En paralelo al lanzamiento de su vehículo más ambicioso, el todocamino Tarraco, Seat obtuvo en los nueve primeros meses de este año sus mejores resultados operativos. La marcha de su negocio de fabricación y venta de vehículos le reportó 237 millones de euros, un resultado que supone dar un salto del 53% respecto a hace un año y le permite superar en nueve meses el beneficio operativo conseguido en todo el ejercicio de 2017, cuando generó 191 millones. Es, junto a Porsche (que se encuentra a mucha distancia en lo que respecta a rentabilidad) la única marca de vehículos de pasajeros del consocio alemán que mejora sus resultados respecto al tercer trimestre del 2017.

El salto de rentabilidad de la compañía presidida por Luca de Meo es muy superior al obtenido en ventas por números de vehículos y de facturación, según las cuentas presentadas hoy por Grupo Volkswagen. Hasta septiembre vendió 462.000 vehículos, 5,9% más, mientras que la facturación según la contabilidad germana alcanzó los 7.744 millones de euros, un 6,7% más.

La memoria del grupo recuerda que la llegada del Tarraco al mercado supone completar la gama de todocaminos de Seat, que empezó con el Ateca, la gama mediana, y siguió por el pequeño Arona. El Arona, explica la memoria, tuvo una mayor demanda en el tercer trimestre. Las ventas de Seat incluyen los modelos del Audi Q3 que se han fabricado en la planta de Martorell (Barcelona) de la marca española.

Durante este trimestre, Seat también firmó su alianza con el fabricante chino JAC que, junto a Volkswagen, pretenden crear un nuevo centro de investigación y desarrollo para crear un vehículo eléctrico y crear su propia plataforma de baterías eléctricas.

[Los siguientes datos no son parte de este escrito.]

(** Right after the snapshot, its records are those of the project. *)
Lemma snapshot_copies D o now uuids p d s n v :
  store_ok D s → (∀ d', D d' → d' ≠ d) →
  (∃ k sec, snap d (SnapshotForDeployment o now uuids p d s).2 k sec ∧ sc_Name sec = n ∧
     reveal (ms_keyProvider s) sec = Some v) ↔
  (∃ k sec, ms_projectSecrets s !! k = Some sec ∧ sc_ProjectID sec = p ∧ sc_Name sec = n ∧
     reveal (ms_keyProvider s) sec = Some v).
Proof.
  intros Hok HD. unfold snap. cbn. split.
  - intros (k & x & [Hk Hd] & Hn & Hv).
    apply snapshot_fold in Hk as [[Hk _]|(sec & u & [Ep (k0 & Hs)]%in_project & -> & ->)].
    + destruct (so_deployment _ _ Hok _ _ Hk) as (_ & _ & Hx & _). by apply HD in Hx.
    + exists k0, sec. done.
  - intros (k & sec & Hk & Ep & Hn & Hv).
    destruct (snapshot_fold_in now uuids d
      (base.filter (λ sec, sc_ProjectID sec = p) (map_values o (ms_projectSecrets s)))
      0%nat (ms_deploymentSecrets s) (map_key d (sc_Name sec))) as [x Hx].
    { right. exists sec. rewrite in_project. eauto. }
    exists (map_key d (sc_Name sec)), x.
    destruct (snapshot_fold _ _ _ _ _ _ _ _ Hx) as [[_ H]|(sec' & u & [Ep' (k' & Hk')]%in_project & E & ->)].
    { exfalso. apply (H sec); [rewrite in_project; eauto|done]. }
    assert (sc_Name sec' = sc_Name sec) as En by (by unfold map_key in E; simplify_eq).
    destruct (so_project _ _ Hok _ _ Hk) as [-> _]. destruct (so_project _ _ Hok _ _ Hk') as [-> _].
    rewrite Ep', En, <- Ep, Hk in Hk'. injection Hk' as <-. done.
Qed.

(** A secret that was set is read back with the same plaintext and the next
    version number, and setting it changes no secret under another key and no
    snapshot of a deployment. *)
Theorem secret_roundtrip dw p n pt sec s s' :
  String.length (dw_nonce dw) = nonce_size → SetSecret dw p n pt s = (inr sec, s') →
  GetSecret p n s' = inr (sec, pt) ∧
  sc_Version sec = match ms_projectSecrets s !! map_key p n with Some e => sc_Version e + 1 | None => 1 end ∧
  (∀ p' n', map_key p' n' ≠ map_key p n → GetSecret p' n' s' = GetSecret p' n' s) ∧
  (∀ o d, GetSecretsForDeployment o d s' = GetSecretsForDeployment o d s).
Proof.
  intros Hn E. pose proof (set_secret_spec dw p n pt s Hn) as H. rewrite E in H.
  destruct H as (_ & _ & Hr & Hv & ->). split_and!; [|done| |done].
  - apply get_reveal; cbn; [by rewrite lookup_insert_eq|done].
  - intros p' n' Hne. unfold GetSecret. cbn. by rewrite lookup_insert_ne.
Qed.

(** C16: What a deployment reads from its snapshot is, for ever after, what its
    project's secrets were when the snapshot was taken, whatever is set, rotated
    or snapshotted for other deployments later: exactly the secrets that
    GetSecret gave then, in every order of the maps. *)
Theorem snapshot_is_frozen (keys : K) s0 s2 o now uuids p d o1 o2 :
  colon_free p → colon_free d →
  rtc (store_step (λ d', d' ≠ d)) (NewMemorySecretStore keys) s0 →
  rtc (store_step (λ d', d' ≠ d)) (SnapshotForDeployment o now uuids p d s0).2 s2 →
  ∃ m, GetSecretsForDeployment o2 d s2 = inr m ∧ GetSecretsForProject o1 p s0 = inr m ∧
    ∀ n v, m !! n = Some v ↔ ∃ sec, GetSecret p n s0 = inr (sec, v).
Proof.
  intros Hp Hd H0 H2. set (D := λ d', d' ≠ d) in *.
  destruct (store_reach_ok _ _ _ H0 (new_store_ok D keys)) as [Hok0 K0].
  assert (store_ok (λ _, True) s0) as Hok0'. { destruct Hok0 as [A B]. split; [done|naive_solver]. }
  destruct (store_step_ok (λ _, True) s0 (SnapshotForDeployment o now uuids p d s0).2) as [Hok1 K1]; [by constructor|done|].
  assert (store_ok (λ _, True) s2 ∧ ms_keyProvider s2 = ms_keyProvider (SnapshotForDeployment o now uuids p d s0).2) as [Hok2 K2].
  { eapply store_reach_ok; [|done]. eapply rtc_subrel; [|exact H2]. intros a b Hs. destruct Hs; by constructor. }
  destruct (read_project D o1 p s0 Hok0) as (m1 & E1 & M1).
  destruct (read_deployment _ o2 d s2 Hok2) as (m2 & E2 & M2).
  exists m1. split_and!; [|done|].
  - rewrite E2. f_equal. apply map_eq. intros n. apply option_eq. intros v. rewrite M1, M2, K2, K1.
    rewrite <- (snapshot_copies D o now uuids p d s0 n v Hok0) by done.
    setoid_rewrite <- (store_reach_snap D d _ s2 _ _ H2); [done|done..].
  - intros n v. rewrite M1. by apply (get_iff D).
Qed.

End store.
End facts.

(** ** With a cipher that leaves the text in the clear *)

Section demo.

Los problemas con el diésel generan 2.435 millones de pérdidas

Volkswagen explica que las ventas del tercer trimestre han estado condicionadas por la nueva norma de control de emisión de gases, denominada WLTP. Las advertencias de los fabricantes antes de que entrara en vigor, en septiembre, empujaron las ventas en julio y agosto contribuyendo a la venta de modelos con mayores emisiones. Ese repunte en la comercialización en meses que acostumbran a ser flojos en ventas, tuvo efectos en septiembre, cuando las ventas se ralentizaron respecto a hace un año. En el conjunto del año, Volkswagen ha vendido un 4,1% más de turismos y un 5% de vehículos comerciales. En total, vendió 8,1 millones de unidades.

Grupo Volkswagen facturó 174.600 millones de euros, un 2,6% más y su beneficio operativo se encaramó a los 10.871 millones, un 2,2% más. El escándalo del dieselgate le generó 2.435 millones de euros de pérdidas, en consonancia con las pérdidas de hace un año.